I wondered if I was witnessing the very last time that this word would ever be used in common English parlance. Doctors spend their lives listening to people, so we may be in a better position than almost anyone else to listen out for archaic words that have survived in common speech. Of course, it would be impossible scientifically to record the last usage of any word. Who could ever prove that the word ‘milliner’, or ‘costermonger’, or indeed ‘apothecary’ would never be spoken again?
To chronicle the very first usage of each word in the English language was, in its time, the biggest research project ever undertaken – the nineteenth-century equivalent of the human genome project. A doctor, as it happens, played a large part in this. When James Murray began to compile the Oxford English Dictionary in 1879, he solicited the help of an army of enthusiastic volunteers from around Britain. He asked them to comb the published literature in the English tongue since mediaeval times, and to record examples of the first appearance of every English word, in each of its nuances. One of Murray’s most prolific correspondents, particularly for words beginning with ‘A’ and ‘B’, was William Chester Minor, an American surgeon resident in Berkshire.
Minor had more opportunity – and perhaps more motivation – to go about this task than one might expect from most surgeons. He was a traumatised survivor of the American Civil War and suffered from paranoid schizophrenia. He was also a convicted murderer and an inmate of Broadmoor Hospital. Writing from a comfortable suite of rooms in the hospital (financed from his US army pension), Minor diligently posted his carefully researched examples to Murray in his corrugated iron shed in Mill Hill, just north of London. Over a period of twenty years, he sent in about twelve thousand standardised slips. Murray was to write, ‘So enormous have been Dr Minor’s contributions… that we could easily illustrate the last four centuries from his quotations alone.’ Only in Minor’s later years, when he had cut off his own penis in a fit of post-masturbatory guilt, did his offerings cease altogether. The entire poignant and bizarre story can be read in Simon Winchester’s book, The Surgeon of Crowthorne.
When my elderly patient used the word apothecary, I naturally asked her if she meant that she ought to take her prescription to the ‘chemist’. That was ironic. I too had betrayed my age – because of course these days chemists do not exist either. They are known as pharmacists.

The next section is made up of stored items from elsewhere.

(* ===== verification/EthArpTop.v ===== *)
(** * Address resolution: the promises

    The theorems about the whole of [etharp.c]: every sequence of operations keeps the
    table and returns, entries live exactly as long as they may, an address that arrives
    releases the packets that waited for it, and two hosts learn each other. *)
From S2P Require Import Prelude InetAddr Alloc Pbuf PbufSpec PbufAlloc PbufCopy EthArp EthArpSpec EthArpInv EthArpMsg EthArpSend EthArpOutput EthArpInput.
Import ByteOrder Ip4 Pbuf PbufSpec PbufAlloc PbufCopy EthArp EthArpSpec EthArpInv EthArpMsg EthArpSend EthArpOutput EthArpInput.
Local Open Scope Z_scope.

Module EthArpTop.

(** ** Ageing *)
Lemma aged_lives e : entry_ok e -> occupied e ->
  (occupied (aged e) <-> ctime e + 1 < max_age e) /\
  (occupied (aged e) -> ipaddr (aged e) = ipaddr e /\ ethaddr (aged e) = ethaddr e /\ q (aged e) = q e /\ ctime (aged e) = ctime e + 1 /\ max_age (aged e) = max_age e /\ (stable (aged e) <-> stable e)).
Proof.
  intros Hok Ho. unfold aged. rewrite bool_decide_false by done. destruct (Z.ltb_spec (ctime e + 1) (max_age e)) as [Hlt|Hge].
  - split; [split; [done|]; intros _; unfold occupied; cbn; by case_bool_decide|]. intros _. split_and!; [done..| |].
    + unfold max_age. destruct (bool_decide_reflect (pending e)) as [Hp|Hp]; [by rewrite bool_decide_true|by rewrite bool_decide_false].
    + unfold stable. cbn. unfold occupied in Ho. case_bool_decide as Hp; unfold pending in Hp; [by rewrite Hp|]. by destruct (estate e).
  - split; [split; [by intros []|lia]|by intros []].
Qed.
(* ===== verification/Netif.v ===== *)
(** * Network interfaces

    [core/netif.c]: the list of interfaces, their addresses and flags, and what bringing
    one up or down does to address resolution.  A [struct netif] is a record at its
    address, with the pointer to the next one, so a structure that is added twice makes a
    cycle as it does in memory; a list that does not end is [None].  Calls into TCP, IGMP
    and DHCP are a log in order; of [tcp_abort] the removal of the connection from
    [tcp_active_pcbs] is modelled too.  The interface's counters and index trees of the
    SNMP agent are not part of the state. *)
From S2P Require Import Prelude InetAddr Alloc Pbuf Linked EthArp.
Import ByteOrder Ip4 Pbuf Linked EthArp.
Local Open Scope Z_scope.

Module NetIf.

Definition NETIF_FLAG_UP : Z := 0x01.
Definition NETIF_FLAG_LINK_UP : Z := 0x10.
Definition NETIF_FLAG_IGMP : Z := 0x80.

Record netif := Netif {
  n_next : Z; n_ip_addr : Z; n_netmask : Z; n_gw : Z; n_state : Z; n_dhcp : Z; n_mtu : Z;
  n_hwaddr_len : Z; n_hwaddr : list Z; n_flags : Z; n_name : Z * Z; n_num : Z; n_igmp_mac_filter : Z }.

Definition set_next v n := Netif v (n_ip_addr n) (n_netmask n) (n_gw n) (n_state n) (n_dhcp n) (n_mtu n) (n_hwaddr_len n) (n_hwaddr n) (n_flags n) (n_name n) (n_num n) (n_igmp_mac_filter n).
Definition set_ip_addr v n := Netif (n_next n) v (n_netmask n) (n_gw n) (n_state n) (n_dhcp n) (n_mtu n) (n_hwaddr_len n) (n_hwaddr n) (n_flags n) (n_name n) (n_num n) (n_igmp_mac_filter n).
Definition set_netmask v n := Netif (n_next n) (n_ip_addr n) v (n_gw n) (n_state n) (n_dhcp n) (n_mtu n) (n_hwaddr_len n) (n_hwaddr n) (n_flags n) (n_name n) (n_num n) (n_igmp_mac_filter n).
Definition set_gw v n := Netif (n_next n) (n_ip_addr n) (n_netmask n) v (n_state n) (n_dhcp n) (n_mtu n) (n_hwaddr_len n) (n_hwaddr n) (n_flags n) (n_name n) (n_num n) (n_igmp_mac_filter n).
Definition set_flags v n := Netif (n_next n) (n_ip_addr n) (n_netmask n) (n_gw n) (n_state n) (n_dhcp n) (n_mtu n) (n_hwaddr_len n) (n_hwaddr n) v (n_name n) (n_num n) (n_igmp_mac_filter n).

(** The interface at address [id] as address resolution and the address tests see it. *)
Definition ip_view (n : netif) : Ip4.netif := Ip4.Netif (n_flags n) (n_ip_addr n) (n_netmask n).
Definition view (id : Z) (n : netif) : EthArp.netif := MkNetif id (ip_view n) (n_gw n) (n_hwaddr n) (n_hwaddr_len n).

Definition has_flag (n : netif) (f : Z) : bool := negb (Z.land (n_flags n) f =? 0).
Definition netif_is_up (n : netif) : bool := has_flag n NETIF_FLAG_UP.

Inductive call := TcpAbort (pcb : Z) | IgmpStart (id : Z) | IgmpStop (id : Z) | IgmpReportGroups (id : Z) | DhcpNetworkChanged (id : Z).

(** The connections and the listeners of TCP are given by their address and their
    [local_ip]. *)
Record nets (A : Type) := Nets {
  netifs : gmap Z netif; netif_list : Z; netif_default : Z; netif_num : Z; arp_state : arp A;
  tcp_active_pcbs : list (Z * Z); tcp_listen_pcbs : list (Z * Z); calls : list call }.
Arguments Nets {A}. Arguments netifs {A}. Arguments netif_list {A}. Arguments netif_default {A}. Arguments netif_num {A}.
Arguments arp_state {A}. Arguments tcp_active_pcbs {A}. Arguments tcp_listen_pcbs {A}. Arguments calls {A}.

Section Code.
Context {A : Type} `{Allocator A} (cos_debug : bool) (tcpip_accepts : state A -> bool).
Context (linkoutput : EthArp.netif -> list Z -> list event -> Z).
Implicit Types s : nets A.

Definition set_netifs v s := Nets v (netif_list s) (netif_default s) (netif_num s) (arp_state s) (tcp_active_pcbs s) (tcp_listen_pcbs s) (calls s).
Definition set_list v s := Nets (netifs s) v (netif_default s) (netif_num s) (arp_state s) (tcp_active_pcbs s) (tcp_listen_pcbs s) (calls s).
Definition set_default v s := Nets (netifs s) (netif_list s) v (netif_num s) (arp_state s) (tcp_active_pcbs s) (tcp_listen_pcbs s) (calls s).
Definition set_num v s := Nets (netifs s) (netif_list s) (netif_default s) v (arp_state s) (tcp_active_pcbs s) (tcp_listen_pcbs s) (calls s).
Definition set_arp (v : arp A) s := Nets (netifs s) (netif_list s) (netif_default s) (netif_num s) v (tcp_active_pcbs s) (tcp_listen_pcbs s) (calls s).
Definition set_pcbs act lis s := Nets (netifs s) (netif_list s) (netif_default s) (netif_num s) (arp_state s) act lis (calls s).
Definition log (c : call) s := Nets (netifs s) (netif_list s) (netif_default s) (netif_num s) (arp_state s) (tcp_active_pcbs s) (tcp_listen_pcbs s) (calls s ++ [c]).

(** A store to fields of the structure at [id]. *)
Definition on_netif (id : Z) (f : netif -> netif) s : option (nets A) :=
  n ← netifs s !! id; Some (set_netifs (<[id := f n]> (netifs s)) s).

(** [ip_addr_set]: a NULL pointer stands for the zero address. *)
Definition ip_addr_set (src : option Z) : Z := default 0 src.

(** ** Addresses *)
(** The connections that are bound to the old address are aborted, in order. *)
Fixpoint abort_bound (old : Z) (pcbs : list (Z * Z)) s : nets A :=
  match pcbs with
  | [] => s
  | (pcb, local_ip) :: pcbs =>
      abort_bound old pcbs
        (if local_ip =? old then
           log (TcpAbort pcb) (set_pcbs (List.filter (fun c => negb (c.1 =? pcb)) (tcp_active_pcbs s)) (tcp_listen_pcbs s) s)
         else s)
  end.

Definition rebind (old new : Z) (lpcb : Z * Z) : Z * Z :=
  if negb (ip_addr_isany lpcb.2) && (lpcb.2 =? old) then (lpcb.1, new) else lpcb.

Definition netif_set_ipaddr (id : Z) (ipaddr : option Z) s : option (nets A) :=
  n ← netifs s !! id;
  let s :=
    match ipaddr with
    | Some a =>
        if negb (a =? n_ip_addr n) then
          let s := abort_bound (n_ip_addr n) (tcp_active_pcbs s) s in
          set_pcbs (tcp_active_pcbs s) (map (rebind (n_ip_addr n) a) (tcp_listen_pcbs s)) s
        else s
    | None => s
    end in
  on_netif id (set_ip_addr (ip_addr_set ipaddr)) s.

Definition netif_set_gw (id : Z) (gw : option Z) s : option (nets A) := on_netif id (set_gw (ip_addr_set gw)) s.
Definition netif_set_netmask (id : Z) (netmask : option Z) s : option (nets A) := on_netif id (set_netmask (ip_addr_set netmask)) s.

Definition netif_set_addr (id : Z) (ipaddr netmask gw : option Z) s : option (nets A) :=
  s ← netif_set_ipaddr id ipaddr s;
  s ← netif_set_netmask id netmask s;
  netif_set_gw id gw s.

Definition netif_set_default (id : Z) s : nets A := set_default id s.

(** ** Up and down *)
(** The announcement of an interface that works: a gratuitous ARP request and the IGMP
    memberships. *)
Definition announce (id : Z) s : option (nets A) :=
  n ← netifs s !! id;
  s ← (if has_flag n NETIF_FLAG_ETHARP then
         '(_, a) ← etharp_request cos_debug tcpip_accepts linkoutput (view id n) (n_ip_addr n) (arp_state s); Some (set_arp a s)
       else Some s);
  Some (if has_flag n NETIF_FLAG_IGMP then log (IgmpReportGroups id) s else s).

Definition netif_set_up (id : Z) s : option (nets A) :=
  n ← netifs s !! id;
  if negb (netif_is_up n) then
    s ← on_netif id (fun n => set_flags (Z.lor (n_flags n) NETIF_FLAG_UP) n) s;
    if has_flag n NETIF_FLAG_LINK_UP then announce id s else Some s
  else Some s.

Definition clear_flag (f : Z) (n : netif) : netif := set_flags (Z.ldiff (n_flags n) f) n.

Definition netif_set_down (id : Z) s : option (nets A) :=
  n ← netifs s !! id;
  if netif_is_up n then
    s ← on_netif id (clear_flag NETIF_FLAG_UP) s;
    if has_flag n NETIF_FLAG_ETHARP then a ← etharp_cleanup_netif cos_debug id (arp_state s); Some (set_arp a s)
    else Some s
  else Some s.

Definition netif_set_link_up (id : Z) s : option (nets A) :=
  n ← netifs s !! id;
  if negb (has_flag n NETIF_FLAG_LINK_UP) then
    s ← on_netif id (fun n => set_flags (Z.lor (n_flags n) NETIF_FLAG_LINK_UP) n) s;
    let s := if negb (n_dhcp n =? NULL) then log (DhcpNetworkChanged id) s else s in
    if netif_is_up n then announce id s else Some s
  else Some s.

Definition netif_set_link_down (id : Z) s : option (nets A) :=
  n ← netifs s !! id;
  if has_flag n NETIF_FLAG_LINK_UP then on_netif id (clear_flag NETIF_FLAG_LINK_UP) s else Some s.

(** ** The list *)
(** The structure as [netif_add] resets it. *)
Definition reset (state num : Z) (n : netif) : netif :=
  Netif (n_next n) 0 0 0 state NULL (n_mtu n) (n_hwaddr_len n) (n_hwaddr n) 0 (n_name n) num NULL.

(** [init] is the function of the driver, or NULL; it returns its result and what it makes
    of the structure.  The result of [netif_add] is the structure or NULL. *)
Definition netif_add (id : Z) (ipaddr netmask gw : option Z) (state : Z) (init : option (netif -> Z * netif)) s : option (Z * nets A) :=
  LWIP_ASSERT cos_debug (bool_decide (is_Some init));;
  init ← init;
  s ← on_netif id (reset state (netif_num s)) s;
  let s := set_num (u8 (netif_num s + 1)) s in
  s ← netif_set_addr id ipaddr netmask gw s;
  n ← netifs s !! id;
  let '(err, n) := init n in
  let s := set_netifs (<[id := n]> (netifs s)) s in
  if negb (err =? ERR_OK) then Some (NULL, s)
  else
    s ← on_netif id (set_next (netif_list s)) s;
    let s := set_list id s in
    Some (id, if has_flag n NETIF_FLAG_IGMP then log (IgmpStart id) s else s).

(** A list ends after at most as many structures as there are. *)
Definition list_fuel s : nat := S (size (netifs s)).

(** The element in front of [id], from [tmp] on; NULL if there is none. *)
Definition find_prev (k : nat) (id tmp : Z) (m : gmap Z netif) : option Z := find_link n_next k id tmp m.

Definition netif_remove (id : Z) s : option (nets A) :=
  if id =? NULL then Some s
  else
    n ← netifs s !! id;
    let s := if has_flag n NETIF_FLAG_IGMP then log (IgmpStop id) s else s in
    s ← (if netif_is_up n then netif_set_down id s else Some s);
    n ← netifs s !! id;
    let finish s := if netif_default s =? id then netif_set_default NULL s else s in
    if netif_list s =? id then Some (finish (set_list (n_next n) s))
    else
      tmp ← find_prev (list_fuel s) id (netif_list s) (netifs s);
      if tmp =? NULL then Some s
      else s ← on_netif tmp (set_next (n_next n)) s; Some (finish s).

(** [None] is a string that is not there; the third character is the number. *)
Fixpoint find_loop (k : nat) (c0 c1 num p : Z) (m : gmap Z netif) : option Z :=
  match k with
  | O => None
  | S k => if p =? NULL then Some NULL
           else n ← m !! p;
                if (num =? n_num n) && (c0 =? (n_name n).1) && (c1 =? (n_name n).2) then Some p
                else find_loop k c0 c1 num (n_next n) m
  end.

Definition netif_find (name : option (Z * Z * Z)) s : option Z :=
  match name with
  | None => Some NULL
  | Some (c0, c1, c2) => find_loop (list_fuel s) c0 c1 (u8 (c2 - 48)) (netif_list s) (netifs s)
  end.

End Code.

(** The interfaces before any is added; their structures lie in memory. *)
Definition no_nets {A} (m : gmap Z netif) (a : arp A) : nets A := Nets m NULL NULL 0 a [] [] [].

End NetIf.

In superficial terms, apothecaries, chemists and pharmacists are all the same. They are all people who make up medicines and sell them. Yet at the same time, we also know that they are quite different creatures. Each title carries a different weight, and a different set of mental associations. Apothecaries became chemists because it sounded more scientific. Chemists then wanted us to call them pharmacists because it sounded more professional. The strategy has worked, and their job status has become enhanced as a result. When you change a word, you also affect the thing it denotes.

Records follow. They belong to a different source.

Lemma set_addr_ok id a m g s n : netifs s !! id = Some n ->
  exists s', netif_set_addr id a m g s = Some s' /\ netifs s' = <[id := configured (ip_addr_set a) (ip_addr_set m) (ip_addr_set g) n]> (netifs s) /\
    same_list s s' /\ arp_state s' = arp_state s.
Proof.
  intros Hn. unfold netif_set_addr, netif_set_netmask, netif_set_gw. destruct (set_ipaddr_ok id a s n Hn) as (s1 & -> & E1 & Hs1 & Ha1). rewrite obind_Some.
  erewrite on_netif_eq by (rewrite E1; apply lookup_insert_eq). rewrite obind_Some. erewrite on_netif_eq by (cbn; apply lookup_insert_eq).
  eexists. split; [done|]. cbn [netifs set_netifs arp_state]. split; [by rewrite E1, !insert_insert_eq|]. done.
Qed.

(** *** Up and down *)
(** What an interface that works announces. *)
Definition announcement (id : Z) (n : netif) (fs : list event) : Prop :=
  if has_flag n NETIF_FLAG_ETHARP then asks (view id n) (n_ip_addr n) fs else fs = [].

Lemma announce_ok id s n : netifs s !! id = Some n -> arp_ok (arp_state s) -> (has_flag n NETIF_FLAG_ETHARP = true -> netif_ok (view id n)) ->
  exists s' fs, announce cos_debug tcpip_accepts linkoutput id s = Some s' /\ netifs s' = netifs s /\ same_list s s' /\ keeps (arp_state s) (arp_state s') /\
    arp_table (arp_state s') = arp_table (arp_state s) /\ out (arp_state s') = out (arp_state s) ++ fs /\ announcement id n fs.
Proof.
  intros Hn Ha He. unfold announce, announcement. rewrite Hn, obind_Some. destruct (has_flag n NETIF_FLAG_ETHARP).
  - destruct (request_ok cos_debug tcpip_accepts linkoutput (view id n) (n_ip_addr n) (arp_state s) (He eq_refl) Ha) as (r & a' & -> & Hk & Ht & _ & _ & Ho).
    rewrite !obind_Some. destruct Ho as [[_ Ho]|[_ Ho]]; [exists (if has_flag n NETIF_FLAG_IGMP then log (IgmpReportGroups id) (set_arp a' s) else set_arp a' s), []|
      eexists (if has_flag n NETIF_FLAG_IGMP then log (IgmpReportGroups id) (set_arp a' s) else set_arp a' s), [_]]; (split; [done|]); destruct (has_flag n NETIF_FLAG_IGMP); cbn [arp_state log set_arp netifs];
      (split; [done|]); (split; [done|]); (split; [done|]); (split; [done|]); (split; [by rewrite Ho, ?app_nil_r|]); [by left|by left|by right|by right].
  - rewrite obind_Some. eexists _, []. split; [done|]. rewrite app_nil_r. destruct (has_flag n NETIF_FLAG_IGMP); (split; [done|]); (split; [done|]); (split; [by apply keeps_refl|done]).
Qed.

Definition raised (f : Z) (n : netif) : netif := set_flags (Z.lor (n_flags n) f) n.

Lemma raised_flag f g n : Z.land f g = 0 -> has_flag (raised f n) g = has_flag n g.
Proof. intros Hz. unfold has_flag, raised. cbn. by rewrite flag_lor. Qed.

Lemma cleared_flag f g n : Z.land f g = 0 -> has_flag (clear_flag f n) g = has_flag n g.
Proof. intros Hz. unfold has_flag, clear_flag. cbn. by rewrite flag_ldiff. Qed.

(** Raising [f] on an interface whose other condition [g] holds announces it. *)
Definition comes_up (f g id : Z) (n : netif) s s' : Prop :=
  if has_flag n f then s' = s
  else netifs s' = <[id := raised f n]> (netifs s) /\ same_list s s' /\ keeps (arp_state s) (arp_state s') /\ arp_table (arp_state s') = arp_table (arp_state s) /\
    exists fs, out (arp_state s') = out (arp_state s) ++ fs /\ if has_flag n g then announcement id (raised f n) fs else fs = [].

Lemma set_up_ok id s n : netifs s !! id = Some n -> arp_ok (arp_state s) -> (has_flag n NETIF_FLAG_ETHARP = true -> netif_ok (view id n)) ->
  exists s', netif_set_up cos_debug tcpip_accepts linkoutput id s = Some s' /\ comes_up NETIF_FLAG_UP NETIF_FLAG_LINK_UP id n s s'.
Proof.
  intros Hn Ha He. unfold netif_set_up, comes_up, netif_is_up. rewrite Hn, obind_Some. destruct (has_flag n NETIF_FLAG_UP); cbn [negb]; [by eexists|].
  rewrite (on_netif_eq _ _ _ n Hn), obind_Some. fold (raised NETIF_FLAG_UP n). set (s1 := set_netifs _ s). destruct (has_flag n NETIF_FLAG_LINK_UP).
  - destruct (announce_ok id s1 (raised NETIF_FLAG_UP n)) as (s' & fs & -> & E1 & E2 & E3 & E4 & E5 & E6); [apply lookup_insert_eq|done|by rewrite raised_flag|].
    exists s'. split; [done|]. split; [done|]. split; [done|]. split; [done|]. split; [done|]. by exists fs.
  - exists s1. split; [done|]. split; [done|]. split; [done|]. split; [by apply keeps_refl|]. split; [done|]. exists []. by rewrite app_nil_r.
Qed.

Lemma set_link_up_ok id s n : netifs s !! id = Some n -> arp_ok (arp_state s) -> (has_flag n NETIF_FLAG_ETHARP = true -> netif_ok (view id n)) ->
  exists s', netif_set_link_up cos_debug tcpip_accepts linkoutput id s = Some s' /\ comes_up NETIF_FLAG_LINK_UP NETIF_FLAG_UP id n s s'.
Proof.
  intros Hn Ha He. unfold netif_set_link_up, comes_up, netif_is_up. rewrite Hn, obind_Some. destruct (has_flag n NETIF_FLAG_LINK_UP); cbn [negb]; [by eexists|].
  rewrite (on_netif_eq _ _ _ n Hn), obind_Some. fold (raised NETIF_FLAG_LINK_UP n). set (s0 := set_netifs _ s). set (s1 := if negb _ then _ else s0).
  assert (F : netifs s1 = <[id := raised NETIF_FLAG_LINK_UP n]> (netifs s) /\ same_list s s1 /\ arp_state s1 = arp_state s) by (unfold s1; by destruct (negb _)).
  destruct F as (F1 & F2 & F3). destruct (has_flag n NETIF_FLAG_UP).
  - destruct (announce_ok id s1 (raised NETIF_FLAG_LINK_UP n)) as (s' & fs & -> & E1 & E2 & E3 & E4 & E5 & E6); [rewrite F1; apply lookup_insert_eq|by rewrite F3|by rewrite raised_flag|].
    rewrite F1 in E1. rewrite F3 in E3, E4, E5. exists s'. split; [done|]. split; [done|]. split; [by eapply same_list_trans|]. split; [done|]. split; [done|]. by exists fs.
  - exists s1. split; [done|]. rewrite F3. split; [done|]. split; [done|]. split; [by apply keeps_refl|]. split; [done|]. exists []. by rewrite app_nil_r.
Qed.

Many philosophers nowadays argue that language not only describes reality, it also creates it. The case of apothecaries, chemists and pharmacists is a fairly straightforward example of this process at work. As doctors know, some diseases entirely vanished when we ceased to believe in their names (like neurasthenia), while new names have been conjured into existence to explain the inexplicable (such as irritable bowel syndrome). These examples of the creative power of language are fairly easy to accept, but there are some even bigger challenges to our basic medical assumptions. For example, there are compelling arguments to suggest that even words like ‘asthma’ cover a particular constellation of symptoms, physical signs, treatments and explanatory theories that may evaporate utterly over time. It is not just a question, say the philosophers, of having to hone down our ideas about these conditions, so that they gradually become more accurate. Our whole systems of thought about disease may in fact be no more than a set of self-referential linguistic fabrications. This isn’t something we can ever hope to change as doctors; it is inherent in the nature of language itself.
This idea may seem counter-intuitive, or even absurd. That may be simply because we think in language itself, so we believe uncritically in the reality it generates. In the same way, my patient believed absolutely that she could still take her prescription to an apothecary.